La vraie difficulté est ailleurs, dans les habitudes de travail qui sont déjà confrontées à un véritable bouleversement. Si l’on veut bien faire, il faut enregistrer les données contenues dans les codes 2D de chaque boîte. Or les pharmaciens ont pour usage, quand un patient se voit prescrire plusieurs boîtes d’un même médicament, de scanner la première et d’indiquer ensuite le nombre de boîtes prescrites. « Scanner l’ensemble des boîtes va leur faire perdre beaucoup de temps » estime ainsi David Derisbourg, responsable marketing Leo chez Isipharm. « Certes, les répartiteurs se sont engagés à faire en sorte que chaque livraison aura le même numéro de lot, mais de toute façon, les mélanges entre numéros seront inévitables dans l’officine même. » Faudra-t-il travailler en flux tendus pour éviter ce désagrément ? Les nouvelles capacités de lecture des lecteurs les plus récents facilitent les choses mais ne résolvent pas le problème.

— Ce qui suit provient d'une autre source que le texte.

(** * PalatePilot: the tour-generation pipeline

    A shallow embedding of [tools.py], [main.py] and [final-ui.py].

    Python values that travel through the pipeline (decoded JSON, HTTP
    payloads, the output of an execution) are terms of [value].  A [str] is
    a [string] whose characters are the code points below 256.  Everything
    the program obtains from outside (HTTP endpoints, the search provider,
    the agent-execution service, the clock) is an oracle passed as an
    argument; the calls the program makes are recorded in the state that is
    threaded through it.  Printing and the widgets of the UI leave no
    trace in a result and are left out.

    - [Py]: Python values, results, and the [str] and [dict] operations
      the program uses.
    - [Json]: a decoder to run the program on concrete texts.
    - [World]: the outside, and computations over it.
    - [Tools], [Julep], [Main], [FinalUI]: the program.
    - [Schema], [Scenario]: the TourPlan schema and concrete outsides.
    - From [PollingFacts] on: what holds of the program. *)

From Stdlib Require Import ZArith QArith Lia Lqa List Bool Ascii String.
From stdpp Require Import base gmap strings.

Import ListNotations.
Local Open Scope Z_scope.

(** ** Python values and results *)

Module Py.

(** [None], [bool], [int]/[float] (a finite number is a rational), [str],
    [list] and [dict] (insertion-ordered, keys unique). *)
#[warnings="-register-all"]
Inductive value : Type :=
| VNone
| VBool (b : bool)
| VNum (q : Q)
| VStr (s : string)
| VList (l : list value)
| VDict (d : list (string * value)).

(** The result of running a piece of Python: a returned value, a raised
    exception (its class name), or a model run that was given too little
    fuel for its loop. *)
Inductive pyres (A : Type) : Type :=
| Ret (a : A)
| Raise (exc : string)
| OutOfFuel.
Arguments Ret {A} a.
Arguments Raise {A} exc.
Arguments OutOfFuel {A}.

(** [bool(v)] *)
Definition truthy (v : value) : bool :=
  match v with
  | VNone => false
  | VBool b => b
  | VNum q => negb (Qeq_bool q 0)
  | VStr s => negb (String.eqb s "")
  | VList l => match l with [] => false | _ => true end
  | VDict d => match d with [] => false | _ => true end
  end.

(** [d[key]] on the association list of a dict; [None] is [KeyError]. *)
Fixpoint dict_lookup (key : string) (d : list (string * value)) : option value :=
  match d with
  | [] => None
  | (k, v) :: d' => if String.eqb k key then Some v else dict_lookup key d'
  end.

(** [d[key] = v]: an existing key keeps its position. *)
Fixpoint dict_set (key : string) (v : value) (d : list (string * value))
  : list (string * value) :=
  match d with
  | [] => [(key, v)]
  | (k, v0) :: d' =>
      if String.eqb k key then (k, v) :: d' else (k, v0) :: dict_set key v d'
  end.

(** [v[key]] for a string key. *)
Definition getitem (v : value) (key : string) : pyres value :=
  match v with
  | VDict d => match dict_lookup key d with
               | Some x => Ret x
               | None => Raise "KeyError"
               end
  | _ => Raise "TypeError"
  end.

(** [v.get(key)] *)
Definition dict_get (v : value) (key : string) : pyres value :=
  match v with
  | VDict d => match dict_lookup key d with
               | Some x => Ret x
               | None => Ret VNone
               end
  | _ => Raise "AttributeError"
  end.

(** [v[0]] *)
Definition getitem0 (v : value) : pyres value :=
  match v with
  | VList (x :: _) => Ret x
  | VList [] => Raise "IndexError"
  | VStr (String c _) => Ret (VStr (String c EmptyString))
  | VStr EmptyString => Raise "IndexError"
  | VDict _ => Raise "KeyError"
  | _ => Raise "TypeError"
  end.

(** The number a value stands for in a comparison with an [int]: numbers,
    and [bool] as 0 and 1. *)
Definition as_number (v : value) : option Q :=
  match v with
  | VNum q => Some q
  | VBool b => Some (if b then 1%Q else 0%Q)
  | _ => None
  end.

(** [v == n]: a value that is not a number is simply different. *)
Definition eq_num (v : value) (n : Q) : bool :=
  match as_number v with
  | Some q => Qeq_bool q n
  | None => false
  end.

(** [v <= n] and [v > n]: ordering a non-number against an [int] raises. *)
Definition le_num (v : value) (n : Q) : pyres bool :=
  match as_number v with
  | Some q => Ret (Qle_bool q n)
  | None => Raise "TypeError"
  end.

Definition gt_num (v : value) (n : Q) : pyres bool :=
  match as_number v with
  | Some q => Ret (negb (Qle_bool q n))
  | None => Raise "TypeError"
  end.

(** [reversed(v)] as the list of items a [for] loop visits. *)
Definition reversed (v : value) : pyres (list value) :=
  match v with
  | VList l => Ret (rev l)
  | VDict d => Ret (rev (map (fun kv => VStr (fst kv)) d))
  | VStr s =>
      Ret (rev (map (fun c => VStr (String c EmptyString)) (list_ascii_of_string s)))
  | _ => Raise "TypeError"
  end.

(** *** [str] methods *)

Definition len (s : string) : Z := Z.of_nat (String.length s).

(** [s.startswith(p)] *)
Definition startswith (s p : string) : bool := String.prefix p s.

(** [s.find(sub)], counting from index [i]; -1 when absent. *)
Fixpoint find_from (sub s : string) (i : Z) : Z :=
  if String.prefix sub s then i
  else match s with
       | EmptyString => -1
       | String _ r => find_from sub r (i + 1)
       end.

Definition find (s sub : string) : Z := find_from sub s 0.

(** [s.rfind(sub)], counting from index [i]; -1 when absent. *)
Fixpoint rfind_from (sub s : string) (i : Z) : Z :=
  match s with
  | EmptyString => if String.prefix sub EmptyString then i else -1
  | String _ r =>
      let later := rfind_from sub r (i + 1) in
      if 0 <=? later then later
      else if String.prefix sub s then i else -1
  end.

Definition rfind (s sub : string) : Z := rfind_from sub s 0.

(** A slice bound as Python normalises it: negative counts from the end,
    then clamped to [0, len]. *)
Definition clamp (n : Z) (i : Z) : Z :=
  let j := if i <? 0 then i + n else i in
  Z.max 0 (Z.min n j).

(** [s[start:stop]] *)
Definition slice (s : string) (start stop : Z) : string :=
  let n := len s in
  let a := clamp n start in
  let b := clamp n stop in
  String.substring (Z.to_nat a) (Z.to_nat (b - a)) s.

(** [s[:stop]] *)
Definition slice_to (s : string) (stop : Z) : string := slice s 0 stop.

(** Whitespace of [str.strip()] among the code points below 256. *)
Definition isspace (c : ascii) : bool :=
  let n := N_of_ascii c in
  ((9 <=? n) && (n <=? 13) || (28 <=? n) && (n <=? 32)
   || (n =? 133) || (n =? 160))%N.

Fixpoint lstrip (s : string) : string :=
  match s with
  | EmptyString => EmptyString
  | String c r => if isspace c then lstrip r else s
  end.

Fixpoint rstrip (s : string) : string :=
  match s with
  | EmptyString => EmptyString
  | String c r =>
      match rstrip r with
      | EmptyString => if isspace c then EmptyString else String c EmptyString
      | r' => String c r'
      end
  end.

(** [s.strip()] *)
Definition strip (s : string) : string := rstrip (lstrip s).

(** [s.replace(old, new)] for a non-empty [old]: leftmost occurrences,
    not overlapping.  [skip] counts the characters of a match still to be
    dropped. *)
Fixpoint replace_aux (old new s : string) (skip : nat) : string :=
  match s with
  | EmptyString => EmptyString
  | String c r =>
      match skip with
      | S k => replace_aux old new r k
      | O =>
          if String.prefix old s
          then new +:+ replace_aux old new r (String.length old - 1)
          else String c (replace_aux old new r 0)
      end
  end.

Definition replace (s old new : string) : string := replace_aux old new s 0.

(** No character of [s] is [c]. *)
Fixpoint lacks (c : ascii) (s : string) : bool :=
  match s with
  | EmptyString => true
  | String a r => negb (Ascii.eqb a c) && lacks c r
  end.

(** [sep.join(l)] *)
Definition join (sep : string) (l : list string) : string := String.concat sep l.

End Py.

(** ** [json.loads]

    The decoder of the standard library is not part of the repository.  The
    pipeline is parametric in it (an argument [json_loads] whose [None] is
    a raised [JSONDecodeError]); [Json.loads] is a decoder for RFC 8259
    texts to run the pipeline on concrete service outputs.  It follows the
    scanner of CPython: the same whitespace, the same number syntax, strict
    strings, the last of two equal keys wins, and nothing but whitespace
    may follow the value.  A number literal denotes its exact rational
    value; [\u] escapes are decoded below code point 256 only, and the
    non-standard literals [NaN] and [Infinity] are not recognised. *)

Module Json.
Import Py.

Definition dquote : ascii := "034"%char.
Definition backslash : ascii := "092"%char.

Definition is_ws (c : ascii) : bool :=
  (Ascii.eqb c " " || Ascii.eqb c "009" || Ascii.eqb c "010" || Ascii.eqb c "013")%char.

Fixpoint skip_ws (s : string) : string :=
  match s with
  | String c r => if is_ws c then skip_ws r else s
  | EmptyString => s
  end.

Definition digit_of (c : ascii) : option Z :=
  let n := Z.of_N (N_of_ascii c) in
  if (48 <=? n) && (n <=? 57) then Some (n - 48) else None.

Definition hex_of (c : ascii) : option Z :=
  let n := Z.of_N (N_of_ascii c) in
  if (48 <=? n) && (n <=? 57) then Some (n - 48)
  else if (65 <=? n) && (n <=? 70) then Some (n - 55)
  else if (97 <=? n) && (n <=? 102) then Some (n - 87)
  else None.

(** The longest run of digits at the head of [s]: its value on top of
    [acc], how many digits were read on top of [n], and the rest. *)
Fixpoint take_digits (s : string) (acc : Z) (n : nat) : Z * nat * string :=
  match s with
  | String c r =>
      match digit_of c with
      | Some d => take_digits r (10 * acc + d) (S n)
      | None => (acc, n, s)
      end
  | EmptyString => (acc, n, s)
  end.

(** An optional minus sign, then a single 0 or a run of digits that does
    not start with 0. *)
Definition scan_int (s : string) : option (bool * Z * string) :=
  let '(neg, s1) :=
    match s with
    | String c r => if Ascii.eqb c "-" then (true, r) else (false, s)
    | EmptyString => (false, s)
    end in
  match s1 with
  | String c r =>
      match digit_of c with
      | Some 0 => Some (neg, 0, r)
      | Some _ => let '(v, _, r') := take_digits s1 0 0 in Some (neg, v, r')
      | None => None
      end
  | EmptyString => None
  end.

(** An optional fraction (a dot and at least one digit): the mantissa
    extended by the fraction digits, and their number. *)
Definition scan_frac (m : Z) (s : string) : Z * nat * string :=
  match s with
  | String c r =>
      if Ascii.eqb c "." then
        match take_digits r m 0 with
        | (_, O, _) => (m, O, s)
        | res => res
        end
      else (m, O, s)
  | EmptyString => (m, O, s)
  end.

(** An optional exponent: e or E, an optional sign, at least one digit. *)
Definition scan_exp (s : string) : Z * string :=
  match s with
  | String c r =>
      if Ascii.eqb c "e" || Ascii.eqb c "E" then
        let '(neg, r1) :=
          match r with
          | String sg r' =>
              if Ascii.eqb sg "-" then (true, r')
              else if Ascii.eqb sg "+" then (false, r') else (false, r)
          | EmptyString => (false, r)
          end in
        match take_digits r1 0 0 with
        | (_, O, _) => (0, s)
        | (e, _, r2) => (if neg then - e else e, r2)
        end
      else (0, s)
  | EmptyString => (0, s)
  end.

Definition scan_number (s : string) : option (Q * string) :=
  match scan_int s with
  | None => None
  | Some (neg, i, r) =>
      let '(m, k, r1) := scan_frac i r in
      let '(e, r2) := scan_exp r1 in
      let m' := if neg then - m else m in
      let e' := e - Z.of_nat k in
      let q := if 0 <=? e' then Qmake (m' * 10 ^ e') 1
               else Qmake m' (Z.to_pos (10 ^ (- e'))) in
      Some (q, r2)
  end.

Definition unescape (c : ascii) : option ascii :=
  (if Ascii.eqb c dquote then Some dquote
   else if Ascii.eqb c backslash then Some backslash
   else if Ascii.eqb c "/" then Some "/"
   else if Ascii.eqb c "b" then Some "008"
   else if Ascii.eqb c "f" then Some "012"
   else if Ascii.eqb c "n" then Some "010"
   else if Ascii.eqb c "r" then Some "013"
   else if Ascii.eqb c "t" then Some "009"
   else None)%char.

Definition hex4 (a b c d : ascii) : option ascii :=
  match hex_of a, hex_of b, hex_of c, hex_of d with
  | Some x, Some y, Some z, Some w =>
      let n := ((x * 16 + y) * 16 + z) * 16 + w in
      if n <? 256 then Some (ascii_of_N (Z.to_N n)) else None
  | _, _, _, _ => None
  end.

(** The characters of a string literal after its opening quote, up to the
    closing quote. *)
Fixpoint scan_string (s : string) : option (string * string) :=
  match s with
  | EmptyString => None
  | String c r =>
      if Ascii.eqb c dquote then Some (EmptyString, r)
      else if Ascii.eqb c backslash then
        match r with
        | String e r1 =>
            if Ascii.eqb e "u" then
              match r1 with
              | String h1 (String h2 (String h3 (String h4 r2))) =>
                  match hex4 h1 h2 h3 h4, scan_string r2 with
                  | Some ch, Some (body, rest) => Some (String ch body, rest)
                  | _, _ => None
                  end
              | _ => None
              end
            else
              match unescape e, scan_string r1 with
              | Some ch, Some (body, rest) => Some (String ch body, rest)
              | _, _ => None
              end
        | EmptyString => None
        end
      else if (N_of_ascii c <? 32)%N then None
      else
        match scan_string r with
        | Some (body, rest) => Some (String c body, rest)
        | None => None
        end
  end.
(* ===== verification/Bits.v ===== *)
(** Bit sequences: the abstract view of a bitstream.

    A buffer of bytes is read as the sequence [bytes_bits] of its bits, most
    significant bit of each byte first; [bval] is the number a bit sequence
    denotes and [bits n v] the [n]-bit sequence of a number.  The word-based
    readers and writers of the driver are specified against these. *)

From stdpp Require Import base list numbers.
From Stdlib Require Import ZArith Lia.
From S2P Require Import Prelude.

#[local] Open Scope Z_scope.

Fixpoint bval (l : list bool) : Z :=
  match l with
  | [] => 0
  | b :: l' => Z.b2z b * 2 ^ zlen l' + bval l'
  end.

Fixpoint bits (n : nat) (v : Z) : list bool :=
  match n with
  | O => []
  | S n' => Z.testbit v (Z.of_nat n') :: bits n' v
  end.

Definition bytes_bits (l : list Z) : list bool := concat (map (bits 8) l).

(** ** Lengths *)

Lemma length_bits n v : length (bits n v) = n.
Proof. induction n as [|n IH]; cbn; congruence. Qed.

Lemma length_bytes_bits l : length (bytes_bits l) = (8 * length l)%nat.
Proof.
  induction l as [|b l IH]; [done|]. unfold bytes_bits in *. cbn [map concat].
  rewrite length_app, IH, length_bits. cbn [length]. lia.
Qed.

Lemma bytes_bits_app l k : bytes_bits (l ++ k) = bytes_bits l ++ bytes_bits k.
Proof. unfold bytes_bits. by rewrite map_app, concat_app. Qed.

(** ** Values *)

Lemma pow2_zlen {A} (l : list A) : 2 ^ zlen l ≠ 0.
Proof. apply Z.pow_nonzero; [lia|apply zlen_nonneg]. Qed.

Lemma bval_range l : 0 ≤ bval l < 2 ^ zlen l.
Proof.
  induction l as [|b l IH]; [done|]. cbn [bval].
  replace (zlen (b :: l)) with (1 + zlen l) by (unfold zlen; cbn; lia).
  rewrite Z.pow_add_r by (unfold zlen; lia). destruct b; cbn [Z.b2z]; lia.
Qed.

Lemma bval_app l k : bval (l ++ k) = bval l * 2 ^ zlen k + bval k.
Proof.
  induction l as [|b l IH]; [done|]. cbn [app bval]. rewrite IH, zlen_app.
  rewrite Z.pow_add_r by apply zlen_nonneg. ring.
Qed.

Lemma bval_false n : bval (replicate n false) = 0.
Proof. induction n as [|n IH]; cbn; lia. Qed.

Lemma bits_testbit_mod (n : nat) v :
  v mod 2 ^ Z.of_nat (S n) = Z.b2z (Z.testbit v (Z.of_nat n)) * 2 ^ Z.of_nat n + v mod 2 ^ Z.of_nat n.
Proof.
  rewrite Nat2Z.inj_succ, Z.pow_succ_r by lia. rewrite (Z.mul_comm 2).
  rewrite Z.rem_mul_r by lia. rewrite Z.testbit_spec' by lia. ring.
Qed.

Lemma bval_bits n v : bval (bits n v) = v mod 2 ^ Z.of_nat n.
Proof.
  induction n as [|n IH]; [by rewrite Z.mod_1_r|].
  cbn [bits bval]. rewrite bits_testbit_mod, IH. unfold zlen. by rewrite length_bits.
Qed.

Lemma bval_inj l k : length l = length k → bval l = bval k → l = k.
Proof.
  revert k. induction l as [|a l IH]; intros [|b k] Hlen Hv; try done.
  cbn in Hlen. injection Hlen as Hlen. cbn [bval] in Hv.
  assert (zlen l = zlen k) as Hz by (unfold zlen; lia).
  pose proof (bval_range l) as Hl. pose proof (bval_range k) as Hk.
  rewrite Hz in *. destruct a, b; cbn [Z.b2z] in Hv; try lia; f_equal; apply IH; lia.
Qed.

Lemma bits_bval l : bits (length l) (bval l) = l.
Proof.
  apply bval_inj; [apply length_bits|].
  rewrite bval_bits. apply Z.mod_small, bval_range.
Qed.

Lemma bits_mod (n : nat) v : bits n (v mod 2 ^ Z.of_nat n) = bits n v.
Proof. apply bval_inj; [by rewrite !length_bits|]. by rewrite !bval_bits, Z.mod_mod by lia. Qed.

Lemma bits_plus (n m : nat) v : bits (n + m) v = bits n (v / 2 ^ Z.of_nat m) ++ bits m v.
Proof.
  apply bval_inj; [rewrite length_app, !length_bits; lia|].
  rewrite bval_app. unfold zlen. rewrite length_bits, !bval_bits, Nat2Z.inj_add.
  rewrite Z.pow_add_r by lia. rewrite (Z.mul_comm (2 ^ Z.of_nat n)), Z.rem_mul_r by lia. ring.
Qed.

Lemma bits_0 n : bits n 0 = replicate n false.
Proof. apply bval_inj; [by rewrite length_bits, length_replicate|]. by rewrite bval_bits, bval_false, Zmod_0_l. Qed.

Lemma bval_take (n : nat) l : (n ≤ length l)%nat →
  bval (take n l) = bval l / 2 ^ (zlen l - Z.of_nat n).
Proof.
  intros Hn. rewrite <- (take_drop n l) at 2. rewrite bval_app.
  replace (zlen l - Z.of_nat n) with (zlen (drop n l)) by (unfold zlen; rewrite length_drop; lia).
  rewrite Z.div_add_l by apply pow2_zlen. rewrite Z.div_small by apply bval_range. lia.
Qed.

Lemma bval_drop (n : nat) l : (n ≤ length l)%nat →
  bval (drop n l) = bval l mod 2 ^ (zlen l - Z.of_nat n).
Proof.
  intros Hn. rewrite <- (take_drop n l) at 2. rewrite bval_app.
  replace (zlen l - Z.of_nat n) with (zlen (drop n l)) by (unfold zlen; rewrite length_drop; lia).
  rewrite Z.add_comm, Z_mod_plus_full. symmetry. apply Z.mod_small, bval_range.
Qed.

(** ** Bytes *)

Lemma drop_bytes_bits (o : nat) l : drop (8 * o) (bytes_bits l) = bytes_bits (drop o l).
Proof.
  revert l. induction o as [|o IH]; intros l; [done|].
  destruct l as [|b l]; [by rewrite !drop_nil|].
  replace (8 * S o)%nat with (8 + 8 * o)%nat by lia. rewrite <- drop_drop.
  unfold bytes_bits in *. cbn [map concat].
  rewrite drop_app_length' by (by rewrite length_bits). apply IH.
Qed.

(** The 32-bit big-endian word at the start of a buffer. *)
Lemma bval_4bytes b0 b1 b2 b3 :
  bval (bytes_bits [b0; b1; b2; b3]) =
  ((b0 mod 256 * 256 + b1 mod 256) * 256 + b2 mod 256) * 256 + b3 mod 256.
Proof.
  unfold bytes_bits. cbn [map concat]. rewrite app_nil_r, !bval_app, !zlen_app.
  unfold zlen. rewrite !length_bits, !bval_bits. change (2 ^ Z.of_nat 8) with 256.
  change (Z.of_nat 8) with 8. change (2 ^ (8 + (8 + 8))) with (256 * 256 * 256).
  change (2 ^ (8 + 8)) with (256 * 256). change (2 ^ 8) with 256. ring.
Qed.

Create Rewrite HintDb bitlist.
#[export] Hint Rewrite length_bits length_bytes_bits bytes_bits_app bval_bits : bitlist.
(** the same for the signed codes, [set_se_golomb] and [get_se_golomb]
    with a signed [char]. *)
Theorem se_golomb_roundtrip l buffer :
  Forall (fun i => -4095 ≤ i ≤ 4095) l →
  zlen (concat (map (fun i => ue_code (ue_of_se i)) l)) + 32 ≤ 8 * zlen buffer →
  zlen buffer < 2 ^ 27 →
  ∃ s g, (put_seq set_se_golomb l;; flush_put_bits) (init_put_bits buffer (zlen buffer)) = Ok tt s ∧
    get_seq (get_se_golomb true) (length l) (reader_of s) = Ok l g.
Proof. exact (@codec_roundtrip _ _ se_codec l buffer). Qed.

Lemma se_golomb_roundtrip_witness :
  let l := [0; -1; 1; -4095; 4095; -16] in
  ∃ s g, (put_seq set_se_golomb l;; flush_put_bits) (init_put_bits (replicate 32 170) 32) = Ok tt s ∧
    get_seq (get_se_golomb true) 6 (reader_of s) = Ok l g.
Proof.
  apply (se_golomb_roundtrip [0; -1; 1; -4095; 4095; -16] (replicate 32 170));
    [repeat constructor; lia|vm_compute; discriminate|vm_compute; done].
Defined.

(** ** Totality of the readers *)

Lemma av_log2_u32 v : 0 ≤ v < 2 ^ 32 → 0 ≤ av_log2 v ≤ 31.
Proof.
  intros Hv. destruct (Z.eq_dec v 0) as [->|]; [vm_compute; split; congruence|].
  rewrite av_log2_spec by lia. split; [apply Z.log2_nonneg|].
  apply (Z.log2_le_mono v (2 ^ 32 - 1)). lia.
Qed.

Il reste également aux éditeurs la tâche d’adapter leur logiciel à l’arrivée massive de nouvelles informations qui de fait affecteront plusieurs aspects de la gestion informatique de l’officine. Peu sont prêts, CEPI Pharmavitale l’est. Le travail d’adaptation est lourd. Mais du moment que les pharmaciens n’ont pas d’obligation liée à la traçabilité des médicaments, il n’y a pas d’urgence, du moins tant que la chaîne en amont des officines ne sera pas prête. Rappelons que les éditeurs ont et ont eu au préalable à adapter leurs logiciels à la norme CIP 13, qui remplace l’ancienne norme d’authentification CIP 7, ce qui a nécessité un travail « énorme » selon Olivier Zuntini.
Quant aux produits disponibles sur le marché, outre la maturité nouvelle de la dernière génération de lecteurs 2D, les pharmaciens trouvent aussi suffisamment de marques pour faire leur choix. Les différents acteurs, éditeurs-intégrateurs et revendeurs ont fait des choix très différents, preuve d’une relative diversité. Solupharma par exemple, fait exclusivement confiance à la totalité de la gamme Motorola. Medprice, lui, commercialise toutes les marques à l’exclusion de Datalogic. Les éditeurs optent souvent pour un mix, combinant un modèle d’un fabricant et un autre modèle d’un concurrent. Les prix varient entre 200 et 300 euros pour les modèles de comptoir pour une enseigne comme Medprice. « On essaie d’avoir des prix inférieurs à 300 euros, car les pharmaciens les achètent parfois en grand nombre, une pharmacie avec dix comptoirs, cela fait un investissement de 2000 à 3 000 euros » justifie Ghislain Vanlaer. Les lecteurs destinés au back office sont plus chers car plus techniques, ils peuvent avoisiner les 1 000 euros.